Les multinationales accaparaient le pouvoir, elles polissaient les âmes de leur règne souverain ; les fortunés établissaient les normes, définissaient les plus efficaces au bien-être de l’humanité ; chacun avait dicté ses inébranlables convictions.
Le pouvoir exécutif paradait, les mains nanties actionnaient grossièrement les fils de ces virtuelles poupées de chiffons dirigeantes de partis sans prestige. La pertinence n’avait plus l’utilité d’exister, elle se cantonnait à sembler.
Les pseudo-pouvoirs à la solde abdiquaient sous les dollars.
Les ombres décisionnaires nourrissaient soigneusement la moitié des hommes et abusaient de l’autre moitié.
La plus pourvue des parties vivait pour leur macabre expansion, l’autre mourait pour la première. De faim, de soif et de manque de vie.
Leur machination était grassement profitable, les ogres chocolatés farcissaient leurs marchandises dans le cortex des enfants ; leur évangélisation de la vie sécurisée, cadenassée, aseptisée était déterminée par les seuls codes de leur confort quadrillé.
Les messages se précipitaient, cognaient dans nos esprits pour mieux les infiltrer, s’imbibaient dans nos peaux, les écrans s’allumaient aux quatre coins du globe, même les plus démunis devraient accéder aux lois de l’innovant marché.
Tout était proprement disposé sous nos yeux, nul effort ne restait à faire ; nous devions nous comporter, manger, penser, récupérer nos forces, marcher comme ils le soutenaient. Leurs méthodes promettaient logiquement le bonheur sur mesure.
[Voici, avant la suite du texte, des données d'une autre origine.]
(** An end starts to close and leaves the map. *)
Lemma ends_delete cs n ss k l r x y :
  ends_ok cs n ss → ss !! k = Some (l, r, (x, false)) →
  ends_ok (delete l cs) n (<[k := (l, r, (y, true))]> ss).
Proof.
  intros H Hk. eapply ends_set; [exact H|exact Hk|]. intros e j.
  assert (k < length ss)%nat as Hlt by by eapply lookup_lt_Some.
  destruct (decide (e = l)) as [->|Hne].
  - rewrite lookup_delete_eq. split; [done|]. intros (r' & z & Hj). destruct (decide (j = k)) as [->|Hjk].
    + by rewrite list_lookup_insert_eq in Hj by done.
    + rewrite list_lookup_insert_ne in Hj by congruence.
      by rewrite (ends_inj _ _ _ _ _ _ _ _ _ _ H Hj Hk) in Hjk.
  - rewrite lookup_delete_ne by congruence. rewrite (so_map _ _ _ H). destruct (decide (j = k)) as [->|Hjk].
    + rewrite list_lookup_insert_eq by done. split; [|naive_solver]. intros (r' & z & Hj). congruence.
    + by rewrite list_lookup_insert_ne by congruence.
Qed.

(** The goroutine of a closing end ends. *)
Lemma ends_shut cs n ss k l r x y :
  ends_ok cs n ss → ss !! k = Some (l, r, (x, true)) → ends_ok cs n (<[k := (l, r, (y, true))]> ss).
Proof.
  intros H Hk. eapply ends_set; [exact H|exact Hk|]. intros e j.
  assert (k < length ss)%nat as Hlt by by eapply lookup_lt_Some.
  rewrite (so_map _ _ _ H). destruct (decide (j = k)) as [->|Hjk].
  - rewrite list_lookup_insert_eq by done. rewrite Hk. naive_solver.
  - by rewrite list_lookup_insert_ne by congruence.
Qed.

(** The other pairs do not see a change. *)
Lemma pair_ok_insert ss k s j : j ≠ k → j ≠ partner k → pair_ok (<[k := s]> ss) j ↔ pair_ok ss j.
Proof.
  intros H1 H2. assert (partner j ≠ k) as H3 by (rewrite partner_eq; done).
  unfold pair_ok. by rewrite !list_lookup_insert_ne by done.
Qed.
Lemma lookup_partner_insert {A} (l : list A) k x : <[k := x]> l !! partner k = l !! partner k.
Proof. apply list_lookup_insert_ne. pose proof (partner_ne k). congruence. Qed.

Lemma hold_close ss k l r x :
  (∀ j, pair_ok ss j) → ss !! k = Some (l, r, (x, false)) →
  hold_ok (<[k := (l, r, (x, true))]> ss) (CloseFirst k).
Proof.
  intros Hw Hk. assert (k < length ss)%nat as Hlt by by eapply lookup_lt_Some.
  destruct (Hw k) as [Hp Hx]. rewrite Hk in Hp, Hx. cbn in Hp, Hx. specialize (Hx _ _ eq_refl) as ->.
  split; [by rewrite list_lookup_insert_eq by done|]. split; [by rewrite lookup_partner_insert, <-Hp|].
  intros j H1 H2. by apply pair_ok_insert.
Qed.

Lemma hold_shut_second ss k l r :
  hold_ok ss (CloseSecond k) → ss !! k = Some (l, r, (true, true)) →
  hold_ok (<[k := (l, r, (false, true))]> ss) Free.
Proof.
  intros (_ & Hp & Hoth) Hk j. assert (k < length ss)%nat as Hlt by by eapply lookup_lt_Some.
  destruct (decide (j = k)) as [->|H1]; [|destruct (decide (j = partner k)) as [->|H2]].
  - unfold pair_ok. rewrite list_lookup_insert_eq, lookup_partner_insert, Hp by done.
    split; [done|]. by intros ?? [= <- <-].
  - unfold pair_ok. rewrite partner_partner, list_lookup_insert_eq, lookup_partner_insert, Hp by done.
    split; [done|]. by intros ?? [= <- <-].
  - apply pair_ok_insert; auto.
Qed.

Lemma hold_shut_first ss k l r r' :
  hold_ok ss (CloseFirst k) → ss !! k = Some (l, r, (true, true)) →
  ss !! partner k = Some (r, r', (true, false)) →
  hold_ok (<[partner k := (r, r', (true, true))]> (<[k := (l, r, (false, true))]> ss)) (CloseSecond (partner k)).
Proof.
  intros (_ & _ & Hoth) Hk Hp. assert (k < length ss)%nat as Hlt by by eapply lookup_lt_Some.
  assert (partner k < length ss)%nat as Hltp by by eapply lookup_lt_Some. pose proof (partner_ne k) as Hne.
  split; [by rewrite list_lookup_insert_eq by (rewrite length_insert; done)|]. rewrite partner_partner. split.
  - rewrite list_lookup_insert_ne by done. by rewrite list_lookup_insert_eq by done.
  - intros j H1 H2. apply pair_ok_insert; [done|by rewrite partner_partner|]. apply pair_ok_insert; auto.
Qed.

(** *** Steps on connections *)

(** Messages move within an end. *)
Lemma linv_moved m k c c' w :
  linv m → heap m !! k = Some c → shape c' = shape c → conn_ok c' →
  hold_ok (shape <$> heap m) w → linv (set_heap m (<[k := c']> (heap m)) (conns m) w).
Proof.
  intros [He Hw Hc] Hk Hs Hok Hw'.
  assert (shape <$> <[k := c']> (heap m) = shape <$> heap m) as Hsh.
  { rewrite list_fmap_insert, Hs. apply list_insert_id. by rewrite list_lookup_fmap, Hk. }
  split; cbn [conns counter heap holder set_heap]; [by rewrite Hsh|by rewrite Hsh|by apply Forall_insert].
Qed.

Lemma linv_conn m k c : linv m → heap m !! k = Some c → conn_ok c.
Proof. intros [_ _ Hc] Hk. rewrite Forall_lookup in Hc. by eapply Hc. Qed.

Definition calm (w : Holder) : Prop := match w with Free | SendBlocked _ _ => True | _ => False end.
Lemma hold_calm ss w w' : hold_ok ss w → calm w → calm w' → hold_ok ss w'.
Proof. by destruct w, w'. Qed.

Lemma linv_enqueue m k msg : linv m → calm (holder m) → linv (enqueue k msg m).2.
Proof.
  intros Hi Hw. unfold enqueue. destruct (heap m !! k) as [c|] eqn:Hk; [|done].
  pose proof (linv_conn m k c Hi Hk) as [Hf Hp Hin Hout He].
  destruct (Nat.ltb_spec (length (incomingQueue c)) LocalMaxBuffer) as [Hlt|Hge]; cbn [snd].
  - apply (linv_moved m k c); [done|done|done| |by eapply hold_calm; [apply Hi| |]].
    split; cbn; [|by apply prefix_app_r|rewrite length_app; cbn; lia|done|done].
    intros Hr. rewrite (Hf Hr). by rewrite <-!app_assoc.
  - destruct Hi as [Hs Hh Hc]. split; [exact Hs| |exact Hc]. by eapply hold_calm.
Qed.

Lemma locked_free m r : linv m → (holder m = Free → linv r.2) → linv (locked m r).2.
Proof. intros Hi Hr. unfold locked. destruct (holder m) eqn:E; auto. Qed.

Lemma linv_Send m k buff : linv m → linv (Send k buff m).2.
Proof.
  intros Hi. unfold Send. destruct (heap m !! k) as [c|] eqn:Hk; [|done].
  destruct (holder m) eqn:Ew; [|done..].
  match goal with |- linv (send ?e ?b ?m').2 => assert (linv m') as Hi' end.
  { apply (linv_moved m k c); [done|done|done| |rewrite <-Ew; apply Hi].
    by destruct (linv_conn m k c Hi Hk). }
  unfold send. apply locked_free; [done|]. intros _.
  destruct (conns _ !! _); [|done]. by apply linv_enqueue.
Qed.

Lemma linv_take m k : linv m → linv (take_message k m).2.
Proof.
  intros Hi. unfold take_message. destruct (heap m !! k) as [c|] eqn:Hk; [|done].
  pose proof (linv_conn m k c Hi Hk) as [Hf Hp Hin Hout He].
  destruct (running c) eqn:Er; [|done]. destruct (held c) eqn:Eh; [done|].
  destruct (incomingQueue c) as [|b q] eqn:Eq; [done|].
  apply (linv_moved m k c); [done|done|done| |apply Hi].
  split; cbn; [by rewrite Hf|done|cbn in Hin; lia|done|congruence].
Qed.

Lemma linv_pass m k : linv m → linv (pass_message k m).2.
Proof.
  intros Hi. unfold pass_message. destruct (heap m !! k) as [c|] eqn:Hk; [|done].
  pose proof (linv_conn m k c Hi Hk) as [Hf Hp Hin Hout He].
  destruct (held c) as [b|] eqn:Eh; [|done].
  destruct (running c) eqn:Er; [|by specialize (He eq_refl)].
  destruct (Nat.ltb_spec (length (outgoingQueue c)) LocalMaxBuffer) as [Hlt|Hge]; [|done].
  apply (linv_moved m k c); [done|done|done| |apply Hi].
  split; cbn; [rewrite Hf by done; intros _; by rewrite <-!app_assoc| |done|rewrite length_app; cbn; lia|done].
  exists (incomingQueue c). rewrite Hf by done. by rewrite <-!app_assoc.
Qed.

Lemma linv_Receive m k : linv m → linv (Receive k m).2.
Proof.
  intros Hi. unfold Receive. destruct (heap m !! k) as [c|] eqn:Hk; [|done].
  pose proof (linv_conn m k c Hi Hk) as [Hf Hp Hin Hout He].
  destruct (outgoingQueue c) as [|b q] eqn:Eq; [by destruct (running c)|].
  apply (linv_moved m k c); [done|done|done| |apply Hi].
  split; cbn; [intros Hr; rewrite Hf by done; by rewrite <-!app_assoc|by rewrite <-app_assoc|done|cbn in Hout; lia|done].
Qed.
(* ===== verification/Websocket.v ===== *)
(** * Clients and services over websockets ([imported/onet/processor.go], [websocket.go])

    [Processor] is the table of handlers of a service: registration checks the
    type of a function by reflection, a request is decoded, handled and the reply
    encoded.  [Websocket] is both ends of the websockets: the server's loop over
    the requests of a connection and the client with its connections.  The
    websocket library is third-party: a connection is a pair of queues of frames
    and the text of the error a close frame is read as is a parameter. *)
From S2P Require Import Prelude GoStrings Address Wire Protobuf ProtobufScalars ProtobufRoundtrip ProtobufTotal ProtobufExample ProtobufTyped Tcp ClientError.
Import Strings.
Local Open Scope Z_scope.

Definition WebSocketErrorPathNotFound : Z := 4000.
Definition WebSocketErrorProtobufDecode : Z := 4001.
Definition WebSocketErrorProtobufEncode : Z := 4002.
Definition WebSocketErrorInvalidErrorCode : Z := 4003.
Definition WebSocketErrorRead : Z := 4004.

(** ** Handlers *)
Module Processor.
Section processor.
Context {M : Methods} (gens : gmap bytes (gtype * gvalue)).
(** [reflect.Type.String]. *)
Context (type_string : gtype → bytes).
(** What the handlers of a service work on. *)
Context {St : Type}.

(** A returned value: an interface, or an error for the client. *)
Inductive result :=
  | RValue (v : option (gtype * gvalue))
  | RError (e : option ClientError).

(** A function and its type; it returns or panics. *)
Record func := {
  In : list gtype;
  Out : list gtype;
  body : list gvalue → SM St Empty_set (list result);
}.

(** What is given to [RegisterHandler]. *)
Inductive goiface := Func (f : func) | NoFunc (t : gtype).

Definition ClientErrorType : gtype := TInterface "onet.ClientError".

Record serviceHandler := { handler : func; msgType : gtype }.
Abbreviation handlers := (gmap bytes serviceHandler).
Definition NewServiceProcessor : handlers := ∅.

Definition RegisterHandler (p : handlers) (f : goiface) : outcome error handlers :=
  match f with
  | NoFunc _ => Err "Input is not a function"
  | Func f =>
      if negb (length (In f) =? 1)%nat then Err "Need one argument: *struct"
      else
        let! cr := index (In f) 0 in
        if negb (bool_decide (kind cr = Ptr)) then Err "Argument must be a *pointer* to a struct"
        else if negb (bool_decide (kind (Elem cr) = Struct)) then Err "Argument must be a pointer to *struct*"
        else if negb (length (Out f) =? 2)%nat then Err "Need 2 return values: network.Body and ClientError"
        else
          let! ret := index (Out f) 0 in
          if negb (bool_decide (kind ret = Interface)) && negb (bool_decide (kind ret = Ptr))
          then Err "1st return value must be a *pointer* to a struct or an interface"
          else if negb (bool_decide (kind ret = Interface)) && negb (bool_decide (kind (Elem ret) = Struct))
          then Err "1st return value must be a pointer to a *struct* or an interface"
          else
            let! out1 := index (Out f) 1 in
            if negb (bool_decide (out1 = ClientErrorType)) then Err "2nd return value has to be: ClientError"
            else
              let! pm := index (Split (type_string (Elem cr)) (str ".")) 1 in
              Ret (<[pm := {| handler := f; msgType := Elem cr |}]> p)
  end.
(* ===== verification/Monitor.v ===== *)
(** * Statistics of simulations ([imported/onet/simul/monitor])

    [Float64] is Go's [float64], executable as in the IEEE standard.  [Statistics]
    is [stats.go]: values with their streaming mean and deviation, the filter, the
    table of measurements and its text, the average of several runs with the
    locks it takes.  [Measures] is the counter of [measure.go], and [Monitors] is
    [monitor.go]: the connections that send measures, as programs over what they
    decode, and the loop that collects them, as a step relation. *)
From Stdlib Require Import Floats.SpecFloat.
From stdpp Require Import sorting.
From S2P Require Import Prelude GoStrings.
Import Strings Numbers.
Local Open Scope Z_scope.

(** ** [float64] *)
Module Float64.
Definition float64 : Type := spec_float.
Definition f0 : float64 := S754_zero false.
Definition fadd : float64 → float64 → float64 := SFadd 53 1024.
Definition fsub : float64 → float64 → float64 := SFsub 53 1024.
Definition fmul : float64 → float64 → float64 := SFmul 53 1024.
Definition fdiv : float64 → float64 → float64 := SFdiv 53 1024.
Definition fsqrt : float64 → float64 := SFsqrt 53 1024.
(** [float64(n)] of an integer. *)
Definition of_int (n : Z) : float64 := binary_normalize 53 1024 n 0 false.
(** [a < b]: false when one is not a number. *)
Definition flt : float64 → float64 → bool := SFltb.

Lemma flt_trans x y z : flt x y = true → flt y z = true → flt x z = true.
Proof.
  unfold flt, SFltb. destruct x as [sx|sx| |sx mx ex], y as [sy|sy| |sy my ey], z as [sz|sz| |sz mz ez]; cbn [SFcompare]; try done;
    try destruct sx; try destruct sy; try destruct sz; try done.
  all: change (Pos.compare_cont Eq) with Pos.compare;
    destruct (Z.compare_spec ex ey), (Z.compare_spec ey ez), (Z.compare_spec ex ez); try lia; try done; subst;
    destruct (Pos.compare_spec mx my), (Pos.compare_spec my mz), (Pos.compare_spec mx mz);
    cbn [CompOpp]; intros; try done; subst; lia.
Qed.

Lemma flt_irrefl x : flt x x = false.
Proof.
  unfold flt, SFltb. destruct x as [s|s| |s m e]; cbn [SFcompare]; try done; [by destruct s|].
  rewrite Z.compare_refl. change (Pos.compare_cont Eq m m) with (Pos.compare m m). rewrite Pos.compare_refl. by destruct s.
Qed.

Definition is_nan (x : float64) : bool := match x with S754_nan => true | _ => false end.
End Float64.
Ils savaient comment régénérer nos peurs, comment en tirer profit, nourrir nos différences, nous voir abdiquer vers une vie idéalement platonique ; ils nous bichonnaient comme un berger pourrait bichonner ses moutons. Nous bouffions leurs pets bienfaiteurs.
Ils massacraient. Sans cesse, ils trépanaient ; leur prophétie de destinée alimentaire s’articulait studieusement sur un vaste champ de combat, là se débattaient cochons égorgés vifs, folles vaches pendues, oiseaux de basse-cour goinfrés jusqu’au trépas, poules crevantes, phoques décharnés, oiseaux collés aux branches, poissons décimés, lapins d’élevage fusillés, plantations abreuvées de cancer ; tous ces cadavres finiraient nettoyés de toute suspicion, friands et harmonieusement empaquetés dans du plastoc pour nos beaux yeux.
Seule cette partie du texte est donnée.